Transcribe exactly each line of the entries, from the opening line to the line with "(destruct (_ =?", with both of those lines included.

(Saved entries)

◆ ◆ ◆ ◆ ◆ ◆ ◆

Lemma direct_yields channelID results : results_seen results →
  hoare keeps (directChannel channelID results) (λ x w, keeps w ∧ results_seen (snd x) ∧ ∀ p, fst x = inl (Some p) → seen_now p).
Proof.
  intros Hr. unfold directChannel. destruct (results !! channelID) as [r|] eqn:E.
  - apply hoare_ret. intros w Hw. split_and!; [done|done|]. cbn. intros p ->. by apply (Hr channelID).
  - intros w x w' Hw. unfold bind, current_step, client_channel. intros [= <- <-]. split; [exact Hw|]. cbn.
    assert (∀ p, match ClientChannel (w_step w) channelID with inl c => inl (mkPointer (Answer (w_step w) 0) <$> c) | inr e => inr e end = inl (Some p) → seen_now p) as Hseen.
    { intros p. destruct (ClientChannel (w_step w) channelID) as [[c|]|e] eqn:Ec; [|done..]. intros [= <-]. by apply (mo_direct _ Hmo _ _ _ Ec). }
    split; [|done]. intros i p [[_ Hp]|[_ Hp]]%lookup_insert_Some; [by apply Hseen|by apply (Hr i)].
Qed.

Local Abbreviation seen_state := (λ x : catalog_map * direct_results, seen_map (fst x) ∧ results_seen (snd x)).

Lemma hydrate_yields f guild target channelID seen m results : seen_map m → results_seen results →
  hoare keeps (hydrate_target f guild target channelID seen m results) (yields seen_state).
Proof.
  revert channelID seen m results. induction f as [|f IH]; intros channelID seen m results Hm Hr; cbn [hydrate_target];
    (destruct (_ =? "")%string; [by apply yields_ret|]); (case_bool_decide; [apply yields_err|]); [apply hoare_fuel|].
  eapply yields_call with (F := λ x : (option pointer + err) * direct_results, results_seen (snd x) ∧ ∀ p, fst x = inl (Some p) → seen_now p).
  { destruct (m !! channelID) as [p|] eqn:E; [|by apply direct_yields]. apply hoare_ret. intros w Hw. split; [done|]. split; [done|]. cbn. intros ? [= <-]. by apply (Hm channelID). }
  intros [[[p|]|e] results'] [Hr' Hp]; cbn in Hr', Hp; [|apply yields_err..]. cbv zeta.
  repeat (match goal with |- hoare _ (if ?b then _ else _) _ => destruct b; [apply yields_err|] end).
  apply IH; [|done]. apply map_Forall_insert_2; [by apply Hp|done].
Qed.

Lemma hydrate_all_yields guild targets m results : seen_map m → results_seen results →
  hoare keeps (hydrate_targets fuel guild targets m results) (yields seen_state).
Proof.
  revert m results. induction targets as [|t targets IH]; intros m results Hm Hr; cbn [hydrate_targets]; [by apply yields_ret|].
  eapply yields_try; [by apply hydrate_yields| |intros; apply yields_err]. intros [m1 r1] [H1 H2]. by apply IH.
Qed.

Lemma append_direct_yields guild selected ids m requested results : seen_map m → results_seen results →
  hoare keeps (append_direct guild selected ids m requested results) (yields (λ x, seen_map (fst (fst x)) ∧ results_seen (snd x))).
Proof.
  revert m requested results. induction ids as [|i ids IH]; intros m requested results Hm Hr; cbn [append_direct]; [by apply yields_ret|].
  destruct (m !! i); [by apply IH|]. eapply yields_call with (F := λ x : (option pointer + err) * direct_results, results_seen (snd x) ∧ ∀ p, fst x = inl (Some p) → seen_now p).
  { by apply direct_yields. }
  intros [[[p|]|e] results'] [Hr' Hp]; cbn in Hr', Hp; [|by apply IH|apply yields_err]. cbv zeta.
  destruct (_ =? "")%string; [by apply IH|]. destruct (_ =? "")%string; [apply yields_err|].
  destruct (negb _); [case_bool_decide; [by apply IH|apply yields_err]|]. apply IH; [|done].
  unfold put. apply map_Forall_insert_2; [by apply Hp|done].
Qed.

Lemma filled_seen step guild m : seen_map m → seen_map (fill_guild step guild m).
Proof.
  intros Hm i p. unfold fill_guild. rewrite lookup_fmap. intros (q & Hq & ->)%fmap_Some_1. specialize (Hm i q Hq). by case_match.
Qed.

Lemma targeted_yields guild requested storedCatalog storedByID targets cached exclusions selected results :
  (∀ i p, storedByID !! i = Some p → p_addr p ∈ cached) → results_seen results →
  hoare keeps (targeted_list configured_scope fuel guild requested storedCatalog storedByID targets cached exclusions selected results) (yields list_ok).
Proof.
  intros Hcached Hr. unfold targeted_list. eapply yields_call; [apply now_yields|]. intros started _.
  eapply yields_try; [apply (fetched mentioned), (λ i cs, mo_guild _ Hmo i guild cs)| |intros; apply yields_err]. intros top Htop. cbv zeta.
  assert (seen_map (put_all top ∅)) as H0 by (apply seen_put_all; [apply map_Forall_empty|done]).
  assert (∀ (i : string) p, seen_now p → seen_now p) as Hok by done.
  eapply yields_try; [by apply hydrate_all_yields| |intros; apply yields_err]. intros [m1 r1] [H1 Hr1]. cbn in H1, Hr1.
  eapply yields_try with (F := seen_map); [|intros m2 H2|intros; apply yields_err].
  { destruct (bool_decide _); [by apply yields_ret|]. by apply (thread_catalog_yields fuel mentioned Hmo id v (λ _, seen_now) Hok). }
  eapply yields_try with (F := λ x : catalog_map * gset string * direct_results, seen_map (fst (fst x)) ∧ results_seen (snd x)); [| |intros; apply yields_err].
  { destruct (_ <? _)%nat; [|by apply yields_ret]. by apply append_direct_yields. }
  intros [[m3 req3] r3] [H3 Hr3]. cbn in H3, Hr3.
  eapply yields_try with (F := seen_map); [|intros m4 H4|intros; apply yields_err].
  { destruct (_ <? _)%nat; [|by apply yields_ret]. by apply (thread_catalog_yields fuel mentioned Hmo id v (λ _, seen_now) Hok). }
  eapply yields_call; [apply step_yields|]. intros step _. pose proof (filled_seen step guild m4 H4) as H5. set (m5 := fill_guild step guild m4) in *.
  set (chosen := withHydratedAncestors _ m5 targets).
  apply (metadata_yields guild (hydratedObservations m5 (dom (put_all top ∅)) targets chosen) started (λ obs, mkListed chosen true (cached ++ (p_addr <$> obs)) r3)).
  - unfold hydratedObservations. case_bool_decide; [by apply seen_slice|]. apply seen_slice. intros i p Hp. apply map_lookup_filter_Some in Hp as [Hp _]. by apply (H5 i).
  - intros ps'. split; [|done]. cbn. intros p [Hp|[i Hp]]%in_hydrated; [|right; by apply (H5 i)].
    apply in_filter_pointers, in_selection in Hp as [[i Hp]|[i Hp]]; [right; by apply (H5 i)|left; apply elem_of_app; left; by eapply Hcached].
Qed.

Lemma list_yields guild requested mode exclusions selected results : results_seen results →
  hoare keeps (channelList configured_scope fuel guild requested mode exclusions selected results) (yields list_ok).
Proof.
  intros Hr. unfold channelList. destruct requested as [|x requested]; [by apply full_yields|]. cbv zeta.
  eapply yields_call; [apply step_yields|]. intros step _.
  eapply yields_try; [apply read_yields| |intros; apply yields_err]. intros rows _.
  eapply yields_try; [apply read_yields| |intros; apply yields_err]. intros desktop _.
  set (stored := filter _ (selectStoredChannels step rows _)).
  assert (∀ i p, stored !! i = Some p → p_addr p ∈ ((λ '(_, p), p_addr p) <$> map_to_list stored)) as Hcached.
  { intros i p Hp. apply list_elem_of_fmap. exists (i, p). split; [done|by apply elem_of_map_to_list]. }
  destruct (canUseStoredTargets _ _); [|by apply targeted_yields].
  apply (yields_check id v); [apply keeps_refresh|]. apply yields_ret. split; [|done]. cbn.
  intros p [[i Hp]|[i Hp]]%in_filter_pointers%in_selection; [done|left; by eapply Hcached].
Qed.

Lemma store_list_keeps ps cached counted stats : (∀ p, p ∈ ps → p_addr p ∈ cached ∨ seen_now p) →
  hoare keeps (storeChannelList ps cached counted stats) (λ _, keeps).
Proof.
  revert stats. induction ps as [|p ps IH]; intros stats Hps; cbn [storeChannelList]; [by apply hoare_ret|]. cbv zeta.
  apply hoare_bind_inv; [|intros [e|]; [by apply hoare_ret|apply IH; intros q Hq; apply Hps; by right]].
  case_bool_decide as Hc; [by apply hoare_ret|]. apply (keeps_upsert mentioned id Hid v). destruct (Hps p) as [?|?]; [by left|done|done].
Qed.
End Lists.

(** ** Properties *)

(** C10: building a run's channel list and storing it writes metadata
    only for channels the provider mentioned. Under every fault schedule, for
    every mode, every targeting and every exclusion: a channel that no answer
    of the provider mentions keeps all of its row but the scope decision (its
    payload, its tombstone and its parent included), and none is invented for
    it; the list that [channelList] returns with the addresses it marked as
    cached makes [storeChannelList] leave it alone too. *)
Theorem unmentioned_channels_keep_their_rows `{Env} `{TailEnv} `{RestEnv} `{CatalogEnv} `{ChannelJSON} `{TimeParse} `{JSONText}
    configured_scope fuel (mentioned : string → Prop) guild requested mode exclusions selected results (w w1 : tail_world) r :
  mentions_only mentioned → results_seen mentioned results →
  channelList configured_scope fuel guild requested mode exclusions selected results w = Some (r, w1) →
  (∀ id, ¬ mentioned id → content <$> stored_table w1 !! id = content <$> stored_table w !! id)
  ∧ ∀ l counted stats x w2, r = inl l → storeChannelList (li_channels l) (li_cached l) counted stats w1 = Some (x, w2) →
      ∀ id, ¬ mentioned id → content <$> stored_table w2 !! id = content <$> stored_table w !! id.
Proof.
  intros Hmo Hr E. split.
  - intros id Hid. by destruct (list_yields configured_scope fuel mentioned Hmo id Hid _ guild requested mode exclusions selected results Hr w r w1 eq_refl E).
  - intros l counted stats x w2 -> E2 id Hid.
    destruct (list_yields configured_scope fuel mentioned Hmo id Hid _ guild requested mode exclusions selected results Hr w _ w1 eq_refl E) as [Hk Hl].
    destruct (Hl l eq_refl) as [Hok _]. by apply (store_list_keeps mentioned id Hid _ (li_channels l) (li_cached l) counted stats Hok w1 x w2 Hk).
Qed.

Section runs.
#[local] Existing Instances no_json no_marshal quiet_tail small_provider one_channel parse_small.
#[local] Instance steady_env : Env := threads_at_100 (λ _, Done).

◆ ◆ ◆ ◆ ◆ ◆ ◆

= Completed task =
Lemma direct_yields channelID results : results_seen results →
  hoare keeps (directChannel channelID results) (λ x w, keeps w ∧ results_seen (snd x) ∧ ∀ p, fst x = inl (Some p) → seen_now p).
Proof.
  intros Hr. unfold directChannel. destruct (results !! channelID) as [r|] eqn:E.
  - apply hoare_ret. intros w Hw. split_and!; [done|done|]. cbn. intros p ->. by apply (Hr channelID).
  - intros w x w' Hw. unfold bind, current_step, client_channel. intros [= <- <-]. split; [exact Hw|]. cbn.
    assert (∀ p, match ClientChannel (w_step w) channelID with inl c => inl (mkPointer (Answer (w_step w) 0) <$> c) | inr e => inr e end = inl (Some p) → seen_now p) as Hseen.
    { intros p. destruct (ClientChannel (w_step w) channelID) as [[c|]|e] eqn:Ec; [|done..]. intros [= <-]. by apply (mo_direct _ Hmo _ _ _ Ec). }
    split; [|done]. intros i p [[_ Hp]|[_ Hp]]%lookup_insert_Some; [by apply Hseen|by apply (Hr i)].
Qed.

Local Abbreviation seen_state := (λ x : catalog_map * direct_results, seen_map (fst x) ∧ results_seen (snd x)).

Lemma hydrate_yields f guild target channelID seen m results : seen_map m → results_seen results →
  hoare keeps (hydrate_target f guild target channelID seen m results) (yields seen_state).
Proof.
  revert channelID seen m results. induction f as [|f IH]; intros channelID seen m results Hm Hr; cbn [hydrate_target];
    (destruct (_ =? "")%string; [by apply yields_ret|]); (case_bool_decide; [apply yields_err|]); [apply hoare_fuel|].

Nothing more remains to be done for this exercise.